The Trouble With Antidepressants

You might be thinking this is going to be one of those blogs talking about the evils of psychiatric medications. Well you’re wrong. This is, however; going to be about the evils of making yourself better. Let’s get started.

I’ve been on antidepressants for a few years now. And even after the bad reactions I’ve had to some of them, the mental, emotional, and physical weakness I’ve been lead to, and the personal trials these effects have lead to, I can honestly say my life is better on them then off.

Many people will tell you that suicidal thoughts is an unacceptable side effect of antidepressants. I’m going to assume right now that those people haven’t really experienced what it means to be suicidal, because guess what honey, I already have suicidal thoughts. It’s not a new thing in my life that these pills are suddenly causing. True some medications will increase these thoughts and now you’re going, “See! It’s bad for you!”, but let me let you in on something a little private.

When you are finally in a place where you are ready to get help, to admit that you can’t do this on your own and maybe the people around you are right and you do need to keep on living because somehow mortality is worth it; you walk into that Doctor/Psychiatrist office ready to make the deal that if for any reason these pills make you want to kill yourself more than you wanted to before then you will STOP taking them and call someone. Anyone will do. Your medical specialist who prescribed them to you would be a great person to call, but some times they aren’t working and you don’t want to disturb them in their private lives. So literally anyone else will be appropriate. You talk to that person until the feeling passes and you are able to cope on your own.

That doesn’t mean it will be easy. That doesn’t mean you’ll be able to do this on your own. It means that getting help is possible, and the only way to make it is with someone standing beside you.

I know people who have all the best intentions in the world, who think that somehow I’m supposed to be able to over come the chemical imbalance going on in my head all on my own without any help. Personally I think that’s like asking someone with a tumor in their head to get better without surgery.

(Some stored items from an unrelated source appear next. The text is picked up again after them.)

(* ===== verification/Base64.v ===== *)
(** * Base64 ([base64.urlsafe_b64encode] and the strict [base64.b64decode])

    The url-safe alphabet.  Decoding is the one the code asks for: [altchars=b"-_"] and
    [validate=True], so the standard characters [+] and [/] still stand for 62 and 63, any other
    character is an error and padding may only complete the last group. *)

From S2P Require Import Prelude PyStr Bytes.
From Stdlib Require Import Ascii.
From Stdlib Require String.

Definition sextet_char (v : Z) : ascii :=
  ascii_of_N (Z.to_N (if v <? 26 then 65 + v else if v <? 52 then 71 + v else if v <? 62 then v - 4
                      else if v =? 62 then 45 else 95)).

Definition char_sextet (c : ascii) : option Z :=
  let v := code c in
  if (65 <=? v) && (v <=? 90) then Some (v - 65)
  else if (97 <=? v) && (v <=? 122) then Some (v - 71)
  else if (48 <=? v) && (v <=? 57) then Some (v + 4)
  else if (v =? 45) || (v =? 43) then Some 62
  else if (v =? 95) || (v =? 47) then Some 63
  else None.

Definition pad_char : ascii := ascii_of_N 61.

(** [base64.urlsafe_b64encode(bs).decode("ascii")]. *)
Fixpoint b64_encode (bs : bytes) : string :=
  match bs with
  | [] => EmptyString
  | [a] =>
      let v := 65536 * Z_of_byte a in
      String (sextet_char (v / 262144)) (String (sextet_char (v / 4096 mod 64))
        (String pad_char (String pad_char EmptyString)))
  | [a; b] =>
      let v := 65536 * Z_of_byte a + 256 * Z_of_byte b in
      String (sextet_char (v / 262144)) (String (sextet_char (v / 4096 mod 64))
        (String (sextet_char (v / 64 mod 64)) (String pad_char EmptyString)))
  | a :: b :: c :: bs' =>
      let v := 65536 * Z_of_byte a + 256 * Z_of_byte b + Z_of_byte c in
      String (sextet_char (v / 262144)) (String (sextet_char (v / 4096 mod 64))
        (String (sextet_char (v / 64 mod 64)) (String (sextet_char (v mod 64)) (b64_encode bs'))))
  end.

(** [base64.b64decode(s, altchars=b"-_", validate=True)]. *)
Fixpoint b64_decode (s : string) : result bytes :=
  match s with
  | EmptyString => Ok []
  | String c1 (String c2 (String c3 (String c4 s'))) =>
      match char_sextet c1, char_sextet c2 with
      | Some x1, Some x2 =>
          let v12 := 262144 * x1 + 4096 * x2 in
          match char_sextet c3, char_sextet c4 with
          | Some x3, Some x4 =>
              let v := v12 + 64 * x3 + x4 in
              let! bs := b64_decode s' in
              Ok (byte_of_Z (v / 65536) :: byte_of_Z (v / 256) :: byte_of_Z v :: bs)
          | Some x3, None =>
              let v := v12 + 64 * x3 in
              if Ascii.eqb c4 pad_char && is_empty s'
              then Ok [byte_of_Z (v / 65536); byte_of_Z (v / 256)] else Raise ValueError
          | None, _ =>
              if Ascii.eqb c3 pad_char && Ascii.eqb c4 pad_char && is_empty s'
              then Ok [byte_of_Z (v12 / 65536)] else Raise ValueError
          end
      | _, _ => Raise ValueError
      end
  | _ => Raise ValueError
  end.

Example b64_example : map (fun s => b64_encode (utf8 s)) ["M"; "Ma"; "Man"; "Many"]
  = ["TQ=="; "TWE="; "TWFu"; "TWFueQ=="].
Proof. reflexivity. Qed.
Example b64_bad : map (fun s => is_ok (b64_decode s)) ["TQ="; "T==="; "TQ==TQ=="; "TW Fu"; "-_+/"]
  = [false; false; false; false; true].
Proof. reflexivity. Qed.

Lemma char_sextet_char v : 0 <= v < 64 -> char_sextet (sextet_char v) = Some v.
Proof.
  intros Hv. assert (In v (map Z.of_nat (seq 0 64))) as Hin.
  { apply in_map_iff. exists (Z.to_nat v). split; [lia|]. apply in_seq. lia. }
  repeat (destruct Hin as [<-|Hin]; [reflexivity|]). destruct Hin.
Qed.

Lemma char_sextet_pad : char_sextet pad_char = None.
Proof. reflexivity. Qed.

(** The four sextets of a 24-bit group give the group back. *)
Lemma sextets v : 0 <= v < 16777216 ->
  0 <= v / 262144 < 64 /\ 0 <= v / 4096 mod 64 < 64 /\ 0 <= v / 64 mod 64 < 64 /\ 0 <= v mod 64 < 64 /\
  262144 * (v / 262144) + 4096 * (v / 4096 mod 64) + 64 * (v / 64 mod 64) + v mod 64 = v.
Proof. intros Hv. Z.to_euclidean_division_equations. lia. Qed.

Lemma byte_of_Z_mod b v : v mod 256 = Z_of_byte b -> byte_of_Z v = b.
Proof. intros H. apply Z_of_byte_inj. by rewrite Z_of_byte_of_Z. Qed.

Lemma b64_full v rest :
  0 <= v < 16777216 ->
  b64_decode (String (sextet_char (v / 262144)) (String (sextet_char (v / 4096 mod 64))
    (String (sextet_char (v / 64 mod 64)) (String (sextet_char (v mod 64)) rest)))) =
  let! bs := b64_decode rest in Ok (byte_of_Z (v / 65536) :: byte_of_Z (v / 256) :: byte_of_Z v :: bs).
Proof.
  intros Hv. destruct (sextets v Hv) as (H1 & H2 & H3 & H4 & E). cbn [b64_decode].
  rewrite !char_sextet_char by done. by rewrite E.
Qed.

(** Decoding gives the encoded bytes back. *)
Lemma b64_roundtrip bs : b64_decode (b64_encode bs) = Ok bs.
Proof.
  assert (forall n bs, (length bs <= n)%nat -> b64_decode (b64_encode bs) = Ok bs) as H; [|by eapply H].
  clear bs. induction n as [|n IH]; intros [|a [|b [|c bs]]] Hn; cbn in Hn; try lia; try done; cbn [b64_encode];
    pose proof (Z_of_byte_bound a) as Ha.
  - set (v := 65536 * Z_of_byte a). destruct (sextets v ltac:(lia)) as (H1 & H2 & H3 & H4 & E).
    cbn [b64_decode]. rewrite !char_sextet_char, char_sextet_pad by done. rewrite !Ascii.eqb_refl. cbn [is_empty andb].
    do 2 f_equal. apply byte_of_Z_mod. unfold v in *. Z.to_euclidean_division_equations. lia.
  - pose proof (Z_of_byte_bound b) as Hb. set (v := 65536 * Z_of_byte a + 256 * Z_of_byte b).
    destruct (sextets v ltac:(lia)) as (H1 & H2 & H3 & H4 & E).
    cbn [b64_decode]. rewrite !char_sextet_char, char_sextet_pad by done. rewrite !Ascii.eqb_refl. cbn [is_empty andb].
    f_equal. f_equal; [|f_equal]; apply byte_of_Z_mod; unfold v in *; Z.to_euclidean_division_equations; lia.
  - pose proof (Z_of_byte_bound b) as Hb. pose proof (Z_of_byte_bound c) as Hc.
    set (v := 65536 * Z_of_byte a + 256 * Z_of_byte b + Z_of_byte c). rewrite b64_full by lia.
    rewrite IH by lia. cbn [rbind]. f_equal.
    f_equal; [|f_equal; [|f_equal]]; apply byte_of_Z_mod; unfold v; Z.to_euclidean_division_equations; lia.
Qed.
Lemma parse_members_reads ps : forall qs acc f rest,
  Forall2 reads_item ps qs -> ps <> [] -> NoDup (map fst acc ++ map fst qs) ->
  (String.length (join "," (map (item_text ea) ps)) + 1 < f)%nat ->
  parse_members f acc (join "," (map (item_text ea) ps) +:+ String "}" rest)
  = Ok (VDict (acc ++ qs), rest).
Proof.
  induction ps as [|[k t] ps IH]; intros qs acc f rest Hps Hne Hnd Hf; [done|].
  inversion Hps as [|? [k' w] ? qs' [Hk [Hv Ht]] Hps']; subst. cbn in Hk, Hv, Ht. subst k'.
  destruct f as [|f]; [lia|].
  assert (dict_set (KStr k) w acc = acc ++ [(KStr k, w)]) as Hset.
  { apply dict_set_new. cbn in Hnd. apply NoDup_app in Hnd as (_ & H & _). intros Hin.
    apply (H _ Hin). left. }
  assert (NoDup (map fst (acc ++ [(KStr k, w)]) ++ map fst qs')) as Hnd'
    by by rewrite map_app, <- app_assoc.
  assert (forall tail, delim tail = true -> (String.length t < f)%nat ->
    parse_members (S f) acc (item_text ea (k, t) +:+ tail) =
    match first_is 125 tail with
    | Some rest => Ok (VDict (acc ++ [(KStr k, w)]), rest)
    | None => match first_is 44 tail with
              | Some rest => parse_members f (acc ++ [(KStr k, w)]) (skip_ws rest)
              | None => Raise ValueError
              end
    end) as Hstep.
  { intros tail Htail Hlt. unfold item_text. cbn [fst snd]. unfold quote. cbn [parse_members].
    change (first_is 34 ((String dq (escape ea k +:+ String dq EmptyString) +:+ String ":" t) +:+ tail))
      with (Some ((escape ea k +:+ String dq EmptyString) +:+ String ":" t) ≫= fun s => Some (s +:+ tail)).
    cbn [mbind option_bind]. rewrite !append_assoc. rewrite parse_quoted. cbn [rbind fst snd].
    change (skip_ws (String ":" t +:+ tail)) with (String ":" (t +:+ tail)).
    change (first_is 58 (String ":" (t +:+ tail))) with (Some (t +:+ tail)). cbn iota.
    rewrite skip_ws_value by by apply value_first_app. rewrite Ht by done. cbn [rbind fst snd].
    rewrite skip_ws_delim by done. by rewrite Hset. }
  cbn [map] in *. destruct (decide (ps = [])) as [->|Hne'].
  - inversion Hps'; subst. cbn [join map] in *. rewrite Hstep; [done|done|].
    unfold item_text in Hf. cbn [fst snd] in Hf. rewrite length_append in Hf. cbn in Hf. lia.
  - assert (map (item_text ea) ps <> []) as Hm by by destruct ps.
    rewrite join_cons in * by done. rewrite !append_assoc, Hstep; [|done|].
    2: { rewrite !length_append in Hf. unfold item_text in Hf at 1. cbn [fst snd] in Hf.
         rewrite length_append in Hf. cbn in Hf. lia. }
    cbn [String.append].
    destruct (first_is_comma (join "," (map (item_text ea) ps) +:+ String "}" rest)) as (_ & -> & ->).
    assert (value_first (join "," (map (item_text ea) ps)) = true) as Hvf.
    { destruct ps as [|[k2 t2] [|p ps]]; [done|done|]. done. }
    rewrite skip_ws_value by by apply value_first_app.
    rewrite (IH qs'); [by rewrite <- app_assoc|done|done|done|].
    rewrite !length_append in Hf. cbn in Hf. lia.
Qed.

Definition reads_entry (p : pykey * string) (q : pykey * pyval) : Prop :=
  fst p = fst q /\ reads (snd p) (snd q).

Lemma insert_by_Forall2 {A B K} `{Cmp K} (key : A -> K) (key' : B -> K) (R : A -> B -> Prop) x y l l' :
  (forall a b, R a b -> key a = key' b) -> R x y -> Forall2 R l l' ->
  Forall2 R (insert_by key x l) (insert_by key' y l').
Proof.
  intros HR Hxy. induction 1 as [|a b l l' Hab Hl IH]; cbn; [by repeat constructor|].
  rewrite (HR _ _ Hxy), (HR _ _ Hab). case_match; repeat (constructor || done).
Qed.

Lemma py_sorted_Forall2 {A B K} `{Cmp K} (key : A -> K) (key' : B -> K) (R : A -> B -> Prop) l l' :
  (forall a b, R a b -> key a = key' b) -> Forall2 R l l' ->
  Forall2 R (py_sorted key l) (py_sorted key' l').
Proof.
  intros HR. induction 1 as [|a b l l' Hab Hl IH]; cbn; [constructor|]. by apply insert_by_Forall2.
Qed.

I am aware that there are a staggering amount of cases of people on psych-meds who go off the deep end and murder people. I know that is a true set of facts. But because those of us who aren’t killing people because we are on our meds doesn’t ever make it into the news, it seems like there is little to no benefit to being on them.

Before I started taking antidepressants the main symptom I exhibited was uncontrollable rage.

Let that sink in.

There are people I know who think I am super nice and sweet and caring. My father is one of those people. I think they are all delusional. From my perspective every single day was a battle to not kill someone. People in murder trials talk about how they saw red when they flew off the handle and killed that person. I see black. I practically black out except for the all consuming anger moving my body and the teeny-tiny voice in the back of my mind crying out that I don’t want to do this. The only thing that has stopped me from killing anyone else is my knowledge of the gospel of Jesus Christ. That’s it. That’s the only thing. The thought of being sent to jail, nothing, because we make the prospect of going to jail much nicer than the prospect of being homeless. The thought that I might be killed in return for that action, that’s fine, because I want to die anyway. The idea that these fellow humans might have people who care about them, I couldn’t care less, honestly if they aren’t directly involved with me or mine I do not have the mental or emotional capacity to care about them.

But the thought that I will not get to live eternity with the two people in existence who love me no matter what I do because I couldn’t make myself follow the commandments set forth for me, that stops me.

Just because I’m able to stop doesn’t mean that I like living my life constantly angry. Because I am able to stop myself doesn’t mean that I like using all that energy and then having to go cry in my room for hours after having fun because I’m completely spent. I did not like my life that way. I did try to kill myself. I’ve contemplated suicide so many times that it’s moved on from just thoughts to a state of being. I am suicidal. I have a death wish. There are days I forget to take my medication, and because I’m still being affected by them, I don’t go straight to anger, I go to crippling agony. I just want it to stop. I just don’t want to live any more. I just don’t want to have to listen to myself making excuses of why I need to keep going.

There is a very long list of reasons why it would be better to be dead and a very small list of reasons why it is better to be alive.

Right now my reason to be alive is so that my best friend has someone to watch her home and pets while she and her husband are on their first wedding anniversary vacation. When that is done, the next reason to be alive is to play the next Mass Effect game. I realize that’s a silly reason to stay alive, but apparently it’s the silly reasons that are easiest to cling to.

I was to the point for a while while I was dealing with the heartache of my husband not wanting me anymore that I had to give my medication to my father to hold and give to me like I was one of his methadone patients. One of the side effects of taking all of this particular antidepressant at once is death. So of course I’ve contemplated overdosing on it.

I’ve managed to move one from that place, but the point is this: When you are on antidepressants it is your duty to remain honor bound to that promise you made when you started taking them. It is your duty to stop taking them if they hurt you more. It is your duty to hand them over to someone you trust when you consider abusing them. And it is your duty to live the best way you can.

And that’s the real trouble with antidepressants.